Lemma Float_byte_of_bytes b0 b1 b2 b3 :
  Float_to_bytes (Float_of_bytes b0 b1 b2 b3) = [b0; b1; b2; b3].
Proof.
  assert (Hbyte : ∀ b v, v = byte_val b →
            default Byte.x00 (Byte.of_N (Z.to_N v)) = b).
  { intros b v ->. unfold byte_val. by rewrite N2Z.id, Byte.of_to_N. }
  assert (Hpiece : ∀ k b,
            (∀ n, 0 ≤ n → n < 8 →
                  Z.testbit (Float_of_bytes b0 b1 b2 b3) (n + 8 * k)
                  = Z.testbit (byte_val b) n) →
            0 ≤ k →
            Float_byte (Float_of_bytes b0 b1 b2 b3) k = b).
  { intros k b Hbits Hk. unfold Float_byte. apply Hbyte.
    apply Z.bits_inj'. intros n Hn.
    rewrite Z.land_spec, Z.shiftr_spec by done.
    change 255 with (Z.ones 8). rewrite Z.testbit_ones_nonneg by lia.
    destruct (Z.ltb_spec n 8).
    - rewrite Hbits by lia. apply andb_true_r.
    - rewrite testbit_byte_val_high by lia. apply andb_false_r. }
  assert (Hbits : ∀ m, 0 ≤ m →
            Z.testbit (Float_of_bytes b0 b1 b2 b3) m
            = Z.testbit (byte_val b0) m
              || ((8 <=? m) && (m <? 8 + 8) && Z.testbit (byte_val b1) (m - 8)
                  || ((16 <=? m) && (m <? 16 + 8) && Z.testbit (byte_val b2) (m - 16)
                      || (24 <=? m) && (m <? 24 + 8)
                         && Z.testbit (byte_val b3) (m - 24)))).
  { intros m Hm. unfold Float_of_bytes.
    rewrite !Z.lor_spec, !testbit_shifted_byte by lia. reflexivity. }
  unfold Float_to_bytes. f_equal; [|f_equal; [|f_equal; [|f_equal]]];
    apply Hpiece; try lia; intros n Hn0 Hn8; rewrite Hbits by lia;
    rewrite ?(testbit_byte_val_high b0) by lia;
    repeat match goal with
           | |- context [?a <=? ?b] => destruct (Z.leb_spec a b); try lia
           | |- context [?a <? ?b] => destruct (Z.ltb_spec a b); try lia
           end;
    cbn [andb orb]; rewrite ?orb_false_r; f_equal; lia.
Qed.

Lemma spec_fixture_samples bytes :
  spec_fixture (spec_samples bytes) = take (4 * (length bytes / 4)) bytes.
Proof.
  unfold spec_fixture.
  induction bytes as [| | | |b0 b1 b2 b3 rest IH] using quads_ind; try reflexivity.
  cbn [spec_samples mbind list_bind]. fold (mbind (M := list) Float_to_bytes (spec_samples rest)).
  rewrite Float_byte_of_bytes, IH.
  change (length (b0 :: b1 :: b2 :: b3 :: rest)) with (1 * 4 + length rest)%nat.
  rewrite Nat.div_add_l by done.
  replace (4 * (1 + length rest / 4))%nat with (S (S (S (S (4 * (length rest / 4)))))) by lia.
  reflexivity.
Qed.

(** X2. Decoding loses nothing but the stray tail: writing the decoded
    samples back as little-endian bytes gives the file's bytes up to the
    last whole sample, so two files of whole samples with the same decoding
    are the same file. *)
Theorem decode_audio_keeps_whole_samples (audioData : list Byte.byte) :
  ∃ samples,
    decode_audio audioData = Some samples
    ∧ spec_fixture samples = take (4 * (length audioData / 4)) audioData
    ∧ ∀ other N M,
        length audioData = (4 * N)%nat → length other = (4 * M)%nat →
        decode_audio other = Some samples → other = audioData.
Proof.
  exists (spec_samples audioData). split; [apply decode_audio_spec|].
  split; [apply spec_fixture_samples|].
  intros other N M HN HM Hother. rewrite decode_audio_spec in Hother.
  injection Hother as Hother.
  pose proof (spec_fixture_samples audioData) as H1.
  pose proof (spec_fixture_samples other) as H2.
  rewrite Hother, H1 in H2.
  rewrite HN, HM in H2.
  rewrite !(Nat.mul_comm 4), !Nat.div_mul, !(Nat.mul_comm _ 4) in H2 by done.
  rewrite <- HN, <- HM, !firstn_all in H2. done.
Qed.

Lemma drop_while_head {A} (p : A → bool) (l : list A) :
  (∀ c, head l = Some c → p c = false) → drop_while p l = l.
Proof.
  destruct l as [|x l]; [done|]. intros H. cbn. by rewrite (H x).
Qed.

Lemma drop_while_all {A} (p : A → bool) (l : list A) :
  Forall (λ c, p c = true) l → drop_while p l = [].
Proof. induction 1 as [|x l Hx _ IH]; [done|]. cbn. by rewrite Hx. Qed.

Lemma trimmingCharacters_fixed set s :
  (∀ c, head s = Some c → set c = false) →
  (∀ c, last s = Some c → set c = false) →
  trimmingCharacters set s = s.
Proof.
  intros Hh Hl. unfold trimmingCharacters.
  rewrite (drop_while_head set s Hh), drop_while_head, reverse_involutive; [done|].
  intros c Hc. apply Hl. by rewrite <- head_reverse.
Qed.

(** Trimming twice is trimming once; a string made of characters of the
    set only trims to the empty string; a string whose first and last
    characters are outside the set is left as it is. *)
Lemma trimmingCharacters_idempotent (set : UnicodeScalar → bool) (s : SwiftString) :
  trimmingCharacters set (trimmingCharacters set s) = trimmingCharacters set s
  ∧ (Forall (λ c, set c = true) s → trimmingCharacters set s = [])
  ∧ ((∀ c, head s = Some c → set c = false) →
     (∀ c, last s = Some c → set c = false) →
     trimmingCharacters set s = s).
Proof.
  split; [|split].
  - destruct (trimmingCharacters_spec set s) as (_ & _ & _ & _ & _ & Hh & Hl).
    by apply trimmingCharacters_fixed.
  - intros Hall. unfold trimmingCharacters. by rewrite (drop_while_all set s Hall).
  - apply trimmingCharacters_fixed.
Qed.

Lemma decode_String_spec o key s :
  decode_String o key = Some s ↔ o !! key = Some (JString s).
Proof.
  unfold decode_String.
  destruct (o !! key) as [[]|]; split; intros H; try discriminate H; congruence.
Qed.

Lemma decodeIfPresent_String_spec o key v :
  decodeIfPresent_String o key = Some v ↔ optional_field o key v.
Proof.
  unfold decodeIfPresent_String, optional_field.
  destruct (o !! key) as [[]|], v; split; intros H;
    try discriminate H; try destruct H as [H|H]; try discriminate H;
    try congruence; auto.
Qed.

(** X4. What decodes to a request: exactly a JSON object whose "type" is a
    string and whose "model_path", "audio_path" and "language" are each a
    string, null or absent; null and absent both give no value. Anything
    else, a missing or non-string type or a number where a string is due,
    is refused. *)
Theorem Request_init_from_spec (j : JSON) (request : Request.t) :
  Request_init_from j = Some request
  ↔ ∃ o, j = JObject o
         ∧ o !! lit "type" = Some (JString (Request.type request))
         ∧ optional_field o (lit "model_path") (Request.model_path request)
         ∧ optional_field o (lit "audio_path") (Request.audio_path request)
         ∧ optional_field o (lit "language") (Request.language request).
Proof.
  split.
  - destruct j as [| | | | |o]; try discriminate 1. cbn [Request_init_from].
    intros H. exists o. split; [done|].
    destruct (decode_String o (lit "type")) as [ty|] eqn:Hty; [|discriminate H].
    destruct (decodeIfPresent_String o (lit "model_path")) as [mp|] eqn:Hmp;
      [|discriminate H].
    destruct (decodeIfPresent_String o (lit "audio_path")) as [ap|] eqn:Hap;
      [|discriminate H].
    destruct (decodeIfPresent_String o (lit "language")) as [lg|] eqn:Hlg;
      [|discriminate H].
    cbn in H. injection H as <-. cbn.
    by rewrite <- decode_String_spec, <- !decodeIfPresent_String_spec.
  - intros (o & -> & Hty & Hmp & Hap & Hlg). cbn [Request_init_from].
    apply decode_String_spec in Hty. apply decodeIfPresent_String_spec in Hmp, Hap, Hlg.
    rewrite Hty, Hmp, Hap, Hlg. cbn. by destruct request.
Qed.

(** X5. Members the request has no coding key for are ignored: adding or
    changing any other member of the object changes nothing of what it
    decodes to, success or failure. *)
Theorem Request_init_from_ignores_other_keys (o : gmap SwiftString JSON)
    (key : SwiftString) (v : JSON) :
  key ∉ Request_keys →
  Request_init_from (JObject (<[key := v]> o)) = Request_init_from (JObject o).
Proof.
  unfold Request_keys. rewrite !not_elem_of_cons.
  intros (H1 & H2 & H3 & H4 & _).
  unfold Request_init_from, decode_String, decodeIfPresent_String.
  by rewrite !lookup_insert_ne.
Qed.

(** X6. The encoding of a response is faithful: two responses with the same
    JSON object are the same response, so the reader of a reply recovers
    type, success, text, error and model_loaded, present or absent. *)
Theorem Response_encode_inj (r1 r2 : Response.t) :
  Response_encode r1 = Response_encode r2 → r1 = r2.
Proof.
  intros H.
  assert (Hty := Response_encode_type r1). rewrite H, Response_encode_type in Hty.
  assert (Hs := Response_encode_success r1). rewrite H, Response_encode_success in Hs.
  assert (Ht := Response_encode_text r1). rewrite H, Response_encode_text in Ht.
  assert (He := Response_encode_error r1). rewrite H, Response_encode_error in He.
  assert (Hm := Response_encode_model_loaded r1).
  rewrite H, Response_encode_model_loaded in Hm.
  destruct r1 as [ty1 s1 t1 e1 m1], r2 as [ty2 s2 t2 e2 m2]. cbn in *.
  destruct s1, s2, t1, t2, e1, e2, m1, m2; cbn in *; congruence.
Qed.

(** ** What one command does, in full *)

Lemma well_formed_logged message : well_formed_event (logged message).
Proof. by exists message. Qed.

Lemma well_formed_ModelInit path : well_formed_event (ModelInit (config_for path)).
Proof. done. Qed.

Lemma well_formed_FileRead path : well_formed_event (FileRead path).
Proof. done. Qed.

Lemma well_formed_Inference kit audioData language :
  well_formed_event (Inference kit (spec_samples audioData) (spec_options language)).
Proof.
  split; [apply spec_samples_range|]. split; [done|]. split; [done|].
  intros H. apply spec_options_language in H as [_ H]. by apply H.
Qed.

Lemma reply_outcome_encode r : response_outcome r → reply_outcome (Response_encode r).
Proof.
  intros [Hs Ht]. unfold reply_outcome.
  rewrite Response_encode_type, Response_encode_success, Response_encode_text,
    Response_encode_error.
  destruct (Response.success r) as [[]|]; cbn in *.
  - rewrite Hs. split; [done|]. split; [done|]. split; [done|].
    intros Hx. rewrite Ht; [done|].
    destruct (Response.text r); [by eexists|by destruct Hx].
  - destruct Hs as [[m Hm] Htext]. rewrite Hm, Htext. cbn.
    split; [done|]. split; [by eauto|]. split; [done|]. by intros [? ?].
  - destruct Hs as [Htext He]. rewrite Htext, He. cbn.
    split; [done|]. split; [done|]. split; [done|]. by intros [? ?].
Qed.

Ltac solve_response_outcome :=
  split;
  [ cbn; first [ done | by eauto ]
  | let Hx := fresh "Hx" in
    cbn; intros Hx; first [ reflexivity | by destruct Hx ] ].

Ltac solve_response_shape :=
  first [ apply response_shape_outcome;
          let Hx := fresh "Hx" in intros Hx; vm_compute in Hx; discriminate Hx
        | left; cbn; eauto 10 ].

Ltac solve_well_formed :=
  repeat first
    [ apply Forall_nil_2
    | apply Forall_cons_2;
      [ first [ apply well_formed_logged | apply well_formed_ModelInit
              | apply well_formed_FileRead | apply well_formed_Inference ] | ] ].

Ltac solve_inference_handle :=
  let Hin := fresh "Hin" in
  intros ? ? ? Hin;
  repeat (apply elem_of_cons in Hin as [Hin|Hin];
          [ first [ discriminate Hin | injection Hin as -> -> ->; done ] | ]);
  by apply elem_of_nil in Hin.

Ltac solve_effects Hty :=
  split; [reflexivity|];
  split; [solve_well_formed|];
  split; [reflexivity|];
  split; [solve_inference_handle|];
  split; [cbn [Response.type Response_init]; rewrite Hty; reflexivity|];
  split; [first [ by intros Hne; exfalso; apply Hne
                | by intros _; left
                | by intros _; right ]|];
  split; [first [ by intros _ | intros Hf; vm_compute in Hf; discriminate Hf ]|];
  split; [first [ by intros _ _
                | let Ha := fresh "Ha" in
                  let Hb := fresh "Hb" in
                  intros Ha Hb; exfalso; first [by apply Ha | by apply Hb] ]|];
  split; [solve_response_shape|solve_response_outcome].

◆ ◆ ◆ ◆

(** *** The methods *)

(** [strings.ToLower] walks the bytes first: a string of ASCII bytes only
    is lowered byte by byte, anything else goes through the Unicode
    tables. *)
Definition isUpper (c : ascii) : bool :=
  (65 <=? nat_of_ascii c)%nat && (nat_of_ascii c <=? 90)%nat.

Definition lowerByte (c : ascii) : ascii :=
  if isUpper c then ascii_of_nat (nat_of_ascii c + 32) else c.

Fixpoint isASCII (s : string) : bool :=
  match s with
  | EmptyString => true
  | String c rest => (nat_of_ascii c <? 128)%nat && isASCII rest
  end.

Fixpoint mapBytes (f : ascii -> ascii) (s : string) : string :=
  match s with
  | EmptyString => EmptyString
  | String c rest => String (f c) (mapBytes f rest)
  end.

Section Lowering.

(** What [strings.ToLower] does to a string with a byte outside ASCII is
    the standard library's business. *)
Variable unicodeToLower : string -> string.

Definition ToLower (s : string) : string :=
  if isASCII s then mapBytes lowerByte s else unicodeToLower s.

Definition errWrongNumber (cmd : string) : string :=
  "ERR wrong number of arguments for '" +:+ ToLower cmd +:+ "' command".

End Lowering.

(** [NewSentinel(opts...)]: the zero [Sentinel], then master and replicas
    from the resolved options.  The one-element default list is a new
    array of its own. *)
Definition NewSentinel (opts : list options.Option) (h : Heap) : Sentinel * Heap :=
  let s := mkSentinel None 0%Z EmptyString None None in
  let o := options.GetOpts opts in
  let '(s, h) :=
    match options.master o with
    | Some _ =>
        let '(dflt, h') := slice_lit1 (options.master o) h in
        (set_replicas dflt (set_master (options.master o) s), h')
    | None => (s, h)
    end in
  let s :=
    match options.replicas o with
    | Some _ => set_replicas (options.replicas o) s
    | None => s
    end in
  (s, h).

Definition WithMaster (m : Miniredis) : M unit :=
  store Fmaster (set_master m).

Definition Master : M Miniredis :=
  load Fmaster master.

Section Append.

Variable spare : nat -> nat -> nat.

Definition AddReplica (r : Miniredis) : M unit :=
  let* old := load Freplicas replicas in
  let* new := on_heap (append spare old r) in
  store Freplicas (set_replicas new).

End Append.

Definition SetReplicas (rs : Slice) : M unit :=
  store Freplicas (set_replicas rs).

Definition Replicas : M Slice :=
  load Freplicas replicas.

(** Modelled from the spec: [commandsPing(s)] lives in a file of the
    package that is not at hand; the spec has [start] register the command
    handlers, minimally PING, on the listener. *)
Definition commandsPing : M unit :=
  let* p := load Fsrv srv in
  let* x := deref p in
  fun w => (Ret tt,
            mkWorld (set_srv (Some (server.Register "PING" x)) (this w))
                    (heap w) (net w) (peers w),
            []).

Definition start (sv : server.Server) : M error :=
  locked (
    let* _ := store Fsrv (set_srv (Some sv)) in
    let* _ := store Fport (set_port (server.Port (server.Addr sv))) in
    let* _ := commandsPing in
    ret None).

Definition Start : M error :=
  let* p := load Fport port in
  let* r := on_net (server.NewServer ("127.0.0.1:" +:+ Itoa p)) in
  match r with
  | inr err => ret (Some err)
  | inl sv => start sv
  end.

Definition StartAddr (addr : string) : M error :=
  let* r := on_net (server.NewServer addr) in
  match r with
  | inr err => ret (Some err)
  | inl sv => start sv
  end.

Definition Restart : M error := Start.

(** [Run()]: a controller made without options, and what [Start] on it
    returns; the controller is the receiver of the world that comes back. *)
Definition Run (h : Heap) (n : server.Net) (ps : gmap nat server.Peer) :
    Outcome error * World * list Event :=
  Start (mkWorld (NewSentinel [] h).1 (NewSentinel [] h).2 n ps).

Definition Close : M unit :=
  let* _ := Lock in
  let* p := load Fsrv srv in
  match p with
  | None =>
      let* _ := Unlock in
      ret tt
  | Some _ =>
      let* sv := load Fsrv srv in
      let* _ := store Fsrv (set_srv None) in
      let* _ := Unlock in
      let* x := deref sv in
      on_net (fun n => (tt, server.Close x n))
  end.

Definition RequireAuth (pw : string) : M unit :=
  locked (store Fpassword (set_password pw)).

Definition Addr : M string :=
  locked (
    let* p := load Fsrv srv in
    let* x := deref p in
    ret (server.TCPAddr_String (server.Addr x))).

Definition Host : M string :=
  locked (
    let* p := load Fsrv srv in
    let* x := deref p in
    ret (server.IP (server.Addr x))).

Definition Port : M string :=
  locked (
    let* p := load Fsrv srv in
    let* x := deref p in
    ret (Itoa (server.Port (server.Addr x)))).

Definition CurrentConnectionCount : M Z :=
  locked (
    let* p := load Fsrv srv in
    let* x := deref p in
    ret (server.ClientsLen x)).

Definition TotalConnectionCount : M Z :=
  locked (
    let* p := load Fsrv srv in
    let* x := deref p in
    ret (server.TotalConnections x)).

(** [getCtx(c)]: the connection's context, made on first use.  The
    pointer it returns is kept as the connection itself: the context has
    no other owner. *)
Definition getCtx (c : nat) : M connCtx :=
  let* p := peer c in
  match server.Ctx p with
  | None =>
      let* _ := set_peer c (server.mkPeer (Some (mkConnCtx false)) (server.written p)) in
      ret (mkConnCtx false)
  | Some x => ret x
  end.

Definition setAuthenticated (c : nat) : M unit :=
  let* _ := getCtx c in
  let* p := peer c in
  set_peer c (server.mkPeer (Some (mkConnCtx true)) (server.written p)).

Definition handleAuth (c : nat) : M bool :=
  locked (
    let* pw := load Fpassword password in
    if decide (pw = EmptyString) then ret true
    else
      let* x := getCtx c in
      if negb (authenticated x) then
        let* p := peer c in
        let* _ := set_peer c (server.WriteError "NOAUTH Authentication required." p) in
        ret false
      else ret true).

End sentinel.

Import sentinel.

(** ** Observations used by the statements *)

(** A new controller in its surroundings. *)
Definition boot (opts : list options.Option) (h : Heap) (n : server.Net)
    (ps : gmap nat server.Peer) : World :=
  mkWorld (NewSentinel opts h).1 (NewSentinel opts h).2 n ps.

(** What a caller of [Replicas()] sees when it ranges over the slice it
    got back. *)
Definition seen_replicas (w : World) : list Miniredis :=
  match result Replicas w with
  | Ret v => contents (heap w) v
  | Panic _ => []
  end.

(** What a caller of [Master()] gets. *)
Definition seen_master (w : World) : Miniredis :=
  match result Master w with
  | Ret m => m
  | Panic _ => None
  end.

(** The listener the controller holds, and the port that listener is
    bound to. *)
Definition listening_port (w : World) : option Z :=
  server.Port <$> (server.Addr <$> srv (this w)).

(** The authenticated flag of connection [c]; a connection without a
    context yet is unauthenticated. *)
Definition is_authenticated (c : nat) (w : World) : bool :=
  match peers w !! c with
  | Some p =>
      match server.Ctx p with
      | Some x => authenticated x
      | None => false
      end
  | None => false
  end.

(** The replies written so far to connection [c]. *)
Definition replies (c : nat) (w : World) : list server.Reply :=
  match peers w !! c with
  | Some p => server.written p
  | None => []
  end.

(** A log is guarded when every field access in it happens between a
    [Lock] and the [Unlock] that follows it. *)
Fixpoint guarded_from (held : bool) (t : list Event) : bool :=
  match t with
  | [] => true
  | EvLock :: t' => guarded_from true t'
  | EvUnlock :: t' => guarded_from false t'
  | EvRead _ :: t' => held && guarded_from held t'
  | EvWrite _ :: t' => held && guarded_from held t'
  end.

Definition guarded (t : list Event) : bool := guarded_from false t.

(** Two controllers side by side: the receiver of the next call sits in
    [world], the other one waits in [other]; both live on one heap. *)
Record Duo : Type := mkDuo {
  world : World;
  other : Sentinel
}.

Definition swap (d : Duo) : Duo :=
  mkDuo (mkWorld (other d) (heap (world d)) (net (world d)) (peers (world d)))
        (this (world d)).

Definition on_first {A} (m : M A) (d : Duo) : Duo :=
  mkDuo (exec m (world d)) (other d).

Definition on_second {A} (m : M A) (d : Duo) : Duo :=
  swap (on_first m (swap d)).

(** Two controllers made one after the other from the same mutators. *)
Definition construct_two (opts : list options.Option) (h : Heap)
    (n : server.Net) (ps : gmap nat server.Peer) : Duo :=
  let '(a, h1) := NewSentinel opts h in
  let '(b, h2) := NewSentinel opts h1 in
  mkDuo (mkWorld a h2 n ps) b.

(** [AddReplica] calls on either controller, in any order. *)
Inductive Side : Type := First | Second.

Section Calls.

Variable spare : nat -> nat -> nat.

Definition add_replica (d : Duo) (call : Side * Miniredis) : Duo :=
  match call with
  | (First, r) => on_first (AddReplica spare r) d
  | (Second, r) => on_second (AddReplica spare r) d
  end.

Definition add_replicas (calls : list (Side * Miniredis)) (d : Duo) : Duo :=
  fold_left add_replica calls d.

◆ ◆ ◆ ◆

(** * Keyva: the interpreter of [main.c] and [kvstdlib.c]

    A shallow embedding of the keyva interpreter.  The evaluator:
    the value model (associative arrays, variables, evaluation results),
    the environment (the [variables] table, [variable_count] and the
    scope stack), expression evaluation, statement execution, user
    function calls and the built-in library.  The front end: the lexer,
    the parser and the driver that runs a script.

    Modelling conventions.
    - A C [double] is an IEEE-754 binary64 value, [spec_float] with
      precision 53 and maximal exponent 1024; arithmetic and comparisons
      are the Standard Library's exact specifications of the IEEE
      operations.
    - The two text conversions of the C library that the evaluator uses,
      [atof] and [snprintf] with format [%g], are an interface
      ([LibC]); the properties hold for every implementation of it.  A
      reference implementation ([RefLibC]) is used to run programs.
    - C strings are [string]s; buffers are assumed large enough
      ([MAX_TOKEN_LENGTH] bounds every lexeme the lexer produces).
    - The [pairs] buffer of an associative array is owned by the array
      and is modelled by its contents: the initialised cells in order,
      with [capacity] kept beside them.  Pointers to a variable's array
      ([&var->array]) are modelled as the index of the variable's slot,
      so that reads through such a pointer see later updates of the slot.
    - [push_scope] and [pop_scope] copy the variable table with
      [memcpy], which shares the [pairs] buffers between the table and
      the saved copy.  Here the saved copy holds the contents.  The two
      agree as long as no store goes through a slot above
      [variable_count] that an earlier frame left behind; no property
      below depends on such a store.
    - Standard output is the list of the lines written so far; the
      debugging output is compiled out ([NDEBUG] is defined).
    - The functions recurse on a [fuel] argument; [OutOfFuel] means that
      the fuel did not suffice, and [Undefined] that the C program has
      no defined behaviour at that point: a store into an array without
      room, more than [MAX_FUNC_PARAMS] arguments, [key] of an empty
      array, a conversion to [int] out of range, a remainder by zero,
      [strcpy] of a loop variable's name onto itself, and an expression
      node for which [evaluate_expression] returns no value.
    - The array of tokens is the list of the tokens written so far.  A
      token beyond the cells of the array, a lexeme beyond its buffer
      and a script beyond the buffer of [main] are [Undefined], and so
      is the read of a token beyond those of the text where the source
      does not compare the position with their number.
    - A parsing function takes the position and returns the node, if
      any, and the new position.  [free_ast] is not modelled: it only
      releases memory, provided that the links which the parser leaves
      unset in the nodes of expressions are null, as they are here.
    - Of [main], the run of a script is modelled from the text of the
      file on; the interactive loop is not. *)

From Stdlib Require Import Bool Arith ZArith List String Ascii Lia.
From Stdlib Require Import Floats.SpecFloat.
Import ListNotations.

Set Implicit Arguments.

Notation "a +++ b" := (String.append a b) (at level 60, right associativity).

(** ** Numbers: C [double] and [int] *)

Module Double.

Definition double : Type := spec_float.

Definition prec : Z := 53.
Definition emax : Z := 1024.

◆ ◆ ◆ ◆

Go through the material above and output exactly the lines from the one containing "p => server.written p" through the one containing "swap (on_first m (swap d)).".

◆ Task answer ◆
  | Some p => server.written p
  | None => []
  end.

(** A log is guarded when every field access in it happens between a
    [Lock] and the [Unlock] that follows it. *)
Fixpoint guarded_from (held : bool) (t : list Event) : bool :=
  match t with
  | [] => true
  | EvLock :: t' => guarded_from true t'
  | EvUnlock :: t' => guarded_from false t'
  | EvRead _ :: t' => held && guarded_from held t'
  | EvWrite _ :: t' => held && guarded_from held t'
  end.

Definition guarded (t : list Event) : bool := guarded_from false t.

(** Two controllers side by side: the receiver of the next call sits in
    [world], the other one waits in [other]; both live on one heap. *)
Record Duo : Type := mkDuo {
  world : World;
  other : Sentinel
}.

Definition swap (d : Duo) : Duo :=
  mkDuo (mkWorld (other d) (heap (world d)) (net (world d)) (peers (world d)))
        (this (world d)).

Definition on_first {A} (m : M A) (d : Duo) : Duo :=
  mkDuo (exec m (world d)) (other d).

Definition on_second {A} (m : M A) (d : Duo) : Duo :=
  swap (on_first m (swap d)).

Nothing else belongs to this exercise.